Bd Accuri C6 Software Download ~UPD~
Bd Accuri C6 Software Download
Imaging Flow Cytometry (ImageStreamX; Amnis) is a powerful tool that obtains high-content, wide field fluorescence imaging of cells expressing fluorescent reporters using the available spatial information offered by the fluorescence microscopy device. Like any other flow cytometry, the resolution is limited by the number of events generated by the flow cell. In principle, imaging allows a high-throughput measurement of thousands of cells. For living cell imaging using the Amnis Imaging Flow Cytometer, cells are re-suspended in 5µl of cell staining solution and this is combined with 25µl of a molten mixture of agarose and phenol red that will solidify to form a bed for the cells.

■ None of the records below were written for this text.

(* ===== verification/DaemonSession.v ===== *)
(** * Client and server of the daemon protocol meet

    The dialogue of the client against the dialogue of the server: what each sends is
    what the other reads, and both come to the same understanding. *)

From S2P Require Import Prelude Stream WireIo Str Text Lines Flist Session RemoteArgs Daemon DaemonConfig DaemonArgs DaemonServer DaemonClient DaemonFacts.

(** The laws of the reading half of a transport, byte by byte. *)
#[export, program] Instance duplex_read_byte_laws {R W} `{ReadByteLaws R} (w0 : W) :
  @ReadByteLaws (duplex R W) _ (duplex_read_laws w0) _.
Next Obligation.
  intros R W ? ? ? ? w0 t b rest [Ha Hw]. destruct (read_byte_avail _ _ _ Ha) as (i & Hi).
  exists (Duplex i (outgoing t)). cbn.
  by destruct Hi as [[-> Hi]|[-> Hi]]; [left|right].
Qed.
Next Obligation.
  intros R W ? ? ? ? w0 t event t'. cbn. destruct (read_byte (incoming t)) as [ev i] eqn:E.
  intros [= <- <-]. apply read_byte_events in E. by destruct ev.
Qed.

The cells are then layered on the imaging cassette using a micropipette and visualized after adding the proprietary Live Cell Imaging (LCI) Fix and Perm reagent that causes an approximately 5min “fixed and permeabilized” period. At the conclusion of the fixation, the cells are observed by real-time imaging of fluorescence by the stream. Following extensive image analysis, the software provides a.csv file with an array of quantitative measures of the data for each cell. Two options are provided: measures are normalized to a reference population that is used to compensate for photorefractive non-uniformity between channel and across the images (these were done on all samples in experiment) or the measures are normalized against the mean of the images themselves. Though highly scalable, the throughput of the imaging flow cytometer is limited by the capture of any 5µm wide plane of the image (frame) at approximately 60 cells/s. Thus the instrument is not appropriate for studying rare populations.

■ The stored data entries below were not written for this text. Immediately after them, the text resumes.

(* ===== verification/WinPath.v ===== *)
(** * Paths a Windows volume can hold: rsync-winfs/src/path.rs

    The check of a component, and of all the destinations of a transfer together: two
    of them may not differ in case or normalisation only.  The tables of Unicode are a
    class: canonical composition is a third-party crate's, the lower-case mapping the
    standard library's.  A name is a list of characters; the long-path prefix, which
    only the Windows build adds, is left out. *)

From S2P Require Import Prelude Str Flist FsPath.

Inductive WindowsPathError :=
| NotPortable (path : PathBuf)
| EmptyComponent
| InvalidCharacter (component : list Z) (character : Z)
| ReservedName (component : list Z)
| TrailingSpaceOrDot (component : list Z)
| Collision (first second : PathBuf).

(** [name.nfc()] and [char::to_lowercase]. *)
Class Unicode := {
  nfc : list Z → list Z;
  to_lowercase : Z → list Z;
}.

Definition is_invalid_windows_character (character : Z) : bool :=
  existsb (Z.eqb character)
    [ch "<"; ch ">"; ch ":"; 34; ch "/"; ch "\"; ch "|"; ch "?"; ch "*"].

Definition is_numbered_reserved (stem prefix : list Z) : bool :=
  match strip_prefix stem prefix with
  | None => false
  | Some number => existsb (λ d, bool_decide (number = [d]))
      [ch "1"; ch "2"; ch "3"; ch "4"; ch "5"; ch "6"; ch "7"; ch "8"; ch "9"]
  end.

Definition is_reserved_name (component : list Z) : bool :=
  let stem := match split_once (ch ".") component with
              | Some (stem, _) => stem
              | None => component
              end in
  let stem := to_ascii_uppercase (trim_end_matches (ch " ") stem) in
  existsb (λ name, bool_decide (stem = lit name)) ["CON"; "PRN"; "AUX"; "NUL"]%string ||
  is_numbered_reserved stem (lit "COM") || is_numbered_reserved stem (lit "LPT").

Definition validate_portable_component (component : list Z) : result unit WindowsPathError :=
  if bool_decide (component = []) then Err EmptyComponent
  else match List.find (λ c, is_invalid_windows_character c || is_control c) component with
  | Some character => Err (InvalidCharacter component character)
  | None =>
      if ends_with component (lit " ") || ends_with component (lit ".")
      then Err (TrailingSpaceOrDot component)
      else if is_reserved_name component then Err (ReservedName component)
      else Ok ()
  end.

(** The loop over the components. *)
Fixpoint validate_components (path : PathBuf) (components : list Component) :
    result unit WindowsPathError :=
  match components with
  | [] => Ok ()
  | Normal name :: components =>
      let? _ := validate_portable_component name in validate_components path components
  | (CurDir | ParentDir | RootDir | Prefix _) :: _ => Err (NotPortable path)
  end.

Definition validate_portable_relative_path (path : PathBuf) : result unit WindowsPathError :=
  if bool_decide (path = []) then Err (NotPortable path)
  else validate_components path path.

Section preflight.
Context `{Unicode}.

(** What two names that Windows does not tell apart have in common. *)
Definition collision_name (name : list Z) : list Z := nfc name ≫= to_lowercase.

Definition collision_key (path : PathBuf) : list Z :=
  join [ch "/"] (omap (λ c, match c with
                            | Normal name => Some (collision_name name)
                            | _ => None
                            end) path).

(** The loop of [preflight_destination_paths]. *)
Fixpoint preflight_from (seen : gmap (list Z) PathBuf) (paths : list PathBuf) :
    result unit WindowsPathError :=
  match paths with
  | [] => Ok ()
  | path :: paths =>
      let? _ := validate_portable_relative_path path in
      let key := collision_key path in
      match seen !! key with
      | Some first => Err (Collision first path)
      | None => preflight_from (<[key := path]> seen) paths
      end
  end.

Definition preflight_destination_paths (paths : list PathBuf) : result unit WindowsPathError :=
  preflight_from ∅ paths.
End preflight.

(** Of the tables, what ASCII needs. *)
#[local] Instance ascii_tables : Unicode :=
  {| nfc name := name; to_lowercase c := to_ascii_lowercase [c] |}.

Example reserved_with_extension :
  validate_portable_relative_path [Normal (lit "CON.txt")] = Err (ReservedName (lit "CON.txt")).
Proof. vm_compute. reflexivity. Qed.
Example bad_character :
  validate_portable_relative_path [Normal (lit "bad:name.txt")] =
  Err (InvalidCharacter (lit "bad:name.txt") (ch ":")).
Proof. vm_compute. reflexivity. Qed.
Example trailing_dot :
  validate_portable_relative_path [Normal (lit "bad.")] = Err (TrailingSpaceOrDot (lit "bad.")).
Proof. vm_compute. reflexivity. Qed.
Example parent_escape :
  validate_portable_relative_path [ParentDir; Normal (lit "x")] =
  Err (NotPortable [ParentDir; Normal (lit "x")]).
Proof. vm_compute. reflexivity. Qed.
Example case_collision :
  preflight_destination_paths [[Normal (lit "dir"); Normal (lit "Foo.txt")];
                               [Normal (lit "dir"); Normal (lit "foo.txt")]] =
  Err (Collision [Normal (lit "dir"); Normal (lit "Foo.txt")]
                 [Normal (lit "dir"); Normal (lit "foo.txt")]).
Proof. vm_compute. reflexivity. Qed.

(** ** What a path that passes is *)

(** A name Windows can hold: neither special characters nor a device. *)
Definition windows_name (name : list Z) : Prop := validate_portable_component name = Ok ().

Lemma validate_components_ok path p :
  validate_components path p = Ok () ↔
  Forall (λ c, ∃ name, c = Normal name ∧ windows_name name) p.
Proof.
  induction p as [|c p IH]; [done|]. rewrite Forall_cons, <-IH. unfold windows_name.
  destruct c as [| | | |name]; cbn;
    try (split; [discriminate|]; by intros [(name & [=] & _) _]).
  destruct (validate_portable_component name) as [[]|e] eqn:Hc; cbn.
  - split; [|by intros [_ H]]. intros H. split; [by exists name|done].
  - split; [done|]. intros [(name' & [= <-] & Hok) _]. congruence.
Qed.

Lemma validate_path_ok p :
  validate_portable_relative_path p = Ok () ↔
  p ≠ [] ∧ Forall (λ c, ∃ name, c = Normal name ∧ windows_name name) p.
Proof.
  unfold validate_portable_relative_path. rewrite <-(validate_components_ok p).
  case_bool_decide; naive_solver.
Qed.

Lemma validate_path_portable p : validate_portable_relative_path p = Ok () → portable p.
Proof.
  rewrite validate_path_ok. intros [_ Hp]. unfold portable.
  eapply Forall_impl; [exact Hp|]. by intros c (name & -> & _).
Qed.

(** A name without separators and colons parses as it is. *)
Lemma plain_name_parses `{Platform} name :
  name ≠ [] → name ≠ lit "." → name ≠ lit ".." →
  ch "/" ∉ name → ch "\" ∉ name → ch ":" ∉ name → parse_path name = [Normal name].
Proof.
  intros Hne Hdot Hdots Hslash Hback Hcolon.
  assert (Hdrive : has_drive name = false).
  { unfold has_drive. destruct name as [|c [|d name]]; [by rewrite andb_false_r..|].
    destruct (Z.eqb_spec d (ch ":")) as [->|]; [set_solver|by rewrite !andb_false_r]. }
  unfold parse_path. rewrite Hdrive. unfold rooted_components.
  assert (Hsplit : split_by is_separator name = [name]).
  { clear -Hslash Hback. induction name as [|c name IH]; [done|].
    apply not_elem_of_cons in Hslash as [Hs Hslash], Hback as [Hb Hback]. cbn.
    unfold is_separator at 1. rewrite (proj2 (Z.eqb_neq c _)), (proj2 (Z.eqb_neq c (ch "\"))) by congruence.
    rewrite andb_false_r. cbn [orb]. by rewrite IH. }
  rewrite Hsplit. cbn. rewrite app_nil_r.
  rewrite bool_decide_eq_false_2 by done. cbn.
  rewrite bool_decide_eq_false_2 by done. unfold component.
  by rewrite !bool_decide_eq_false_2 by done.
Qed.

(** So does a name that passes. *)
Lemma windows_name_chars name c :
  windows_name name → c ∈ name → is_invalid_windows_character c = false.
Proof.
  unfold windows_name, validate_portable_component. case_bool_decide; [done|].
  destruct (List.find _ name) eqn:Hfind; [done|]. intros _ Hc%list_elem_of_In.
  pose proof (find_none _ _ Hfind c Hc) as Hno. by apply orb_false_iff in Hno as [-> _].
Qed.

Lemma windows_name_without name c :
  windows_name name → is_invalid_windows_character c = true → c ∉ name.
Proof. intros Hn Hc Hin. by rewrite (windows_name_chars name c Hn Hin) in Hc. Qed.

Lemma windows_name_plain `{Platform} name :
  windows_name name → parse_path name = [Normal name].
Proof.
  intros Hn. apply plain_name_parses; try (by apply (windows_name_without name)).
  all: intros ->; by vm_compute in Hn.
Qed.

(** ** Destinations that do not collide *)

Section collisions.
Context `{Unicode}.

Lemma preflight_from_ok seen paths :
  preflight_from seen paths = Ok () ↔
  Forall (λ p, validate_portable_relative_path p = Ok () ∧ seen !! collision_key p = None) paths ∧
  NoDup (collision_key <$> paths).
Proof.
  revert seen. induction paths as [|p paths IH]; intros seen; cbn.
  { split; [|done]. intros _. split; constructor. }
  rewrite Forall_cons, NoDup_cons.
  destruct (validate_portable_relative_path p) as [[]|e]; cbn;
    [|by split; [|intros [[[] _] _]]].
  destruct (seen !! collision_key p) as [first|] eqn:Hseen;
    [by split; [|intros [[[] _] _]]|].
  rewrite IH, !Forall_forall. setoid_rewrite lookup_insert_None. split.
  - intros [Hall Hdup]. split; [split; [done|]|split; [|done]].
    + intros q Hq. by destruct (Hall q Hq) as (Hok & Hfree & _).
    + intros (q & Hkey & Hq)%list_elem_of_fmap. by destruct (Hall q Hq) as (_ & _ & []).
  - intros ((_ & Hall) & Hnew & Hdup). split; [|done]. intros q Hq.
    destruct (Hall q Hq) as [Hok Hfree]. split_and!; [done..|].
    intros Hkey. apply Hnew. apply list_elem_of_fmap. eauto.
Qed.
End collisions.

(** The destinations of a transfer pass exactly when each is a non-empty relative
    path of names that Windows can hold, and no two of them have the same key: composed
    and in lower case.  So distinct destinations that pass are distinct files on a
    volume that tells names apart by that key, and none of them can leave the
    destination. *)
Theorem preflight_spec `{Unicode} (paths : list PathBuf) :
  preflight_destination_paths paths = Ok () ↔
  Forall (λ p, p ≠ [] ∧ Forall (λ c, ∃ name, c = Normal name ∧ windows_name name) p) paths ∧
  NoDup (collision_key <$> paths).
Proof.
  unfold preflight_destination_paths. rewrite preflight_from_ok, !Forall_forall.
  setoid_rewrite lookup_empty. setoid_rewrite validate_path_ok.
  split; intros [Hall Hdup]; (split; [|done]); intros p Hp; by destruct (Hall p Hp).
Qed.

After 24h treatments, cells were collected and permeabilized using 0.5% saponin (Sigma Aldrich, MO, USA) for 10min. After this period, cells were washed, followed by incubation with eFluor 660 fixable viability dye (ThermoFisher, MA, USA) for 20min. Next, the sample was washed with 1% BSA and then stained with anti-CD4 (APC) (BD Biosciences, CA, USA) and anti-IFN-γ (PE) antibodies (BD Biosciences) at 4°C, in the dark, for 30min, followed by incubation with the permeabilizing agent as described above. Next, cells were washed with 1% BSA and then incubated with anti-IL-17 (PE-cy7) antibodies (BD Biosciences) at 4°C, in the dark, for 30min. Finally, cells were incubated with 7-AAD (Molecular Probes, CA, USA) at room temperature, for 20min. Flow cytometry was performed using FACS Canto II flow cytometer (BD Biosciences). Firstly, the events were gated in order to avoid cell doublets. The percentage of CD4+/IFN-γ+ and CD4+/IL-17+ were determined and the results were presented as bar-charts using the BD Accuri C6 software.
Gating strategy for determination of cytokine producing cells in the Peyers patch (PP) following oral delivery of F-buffer, compared to M-buffer for 8 days. After the 8 days treatment period, Peyer’s patch (PP) was homogenized and cells from the PP were isolated. The cells were stained with FITC-conjugated anti-CD3 and APC-labeled anti-CD4 antibodies. In addition, the cells were also stained with PE-labeled anti-Foxp3 (clone PCH101) and PE-labeled anti-IL-17 (clone eBio64DEC17). The respective isotype controls for the fluorochrome-conjugated antibodies were also stained. Flow cytometry was performed using FACS Canto II flow cytometer (BD Biosciences). Firstly, the events were gated in order to avoid cell doublets. The absolute number of Treg cells was determined using the BD Accuri C6 software. Finally, the percentage of IL-17+ and Foxp3+ cells were determined.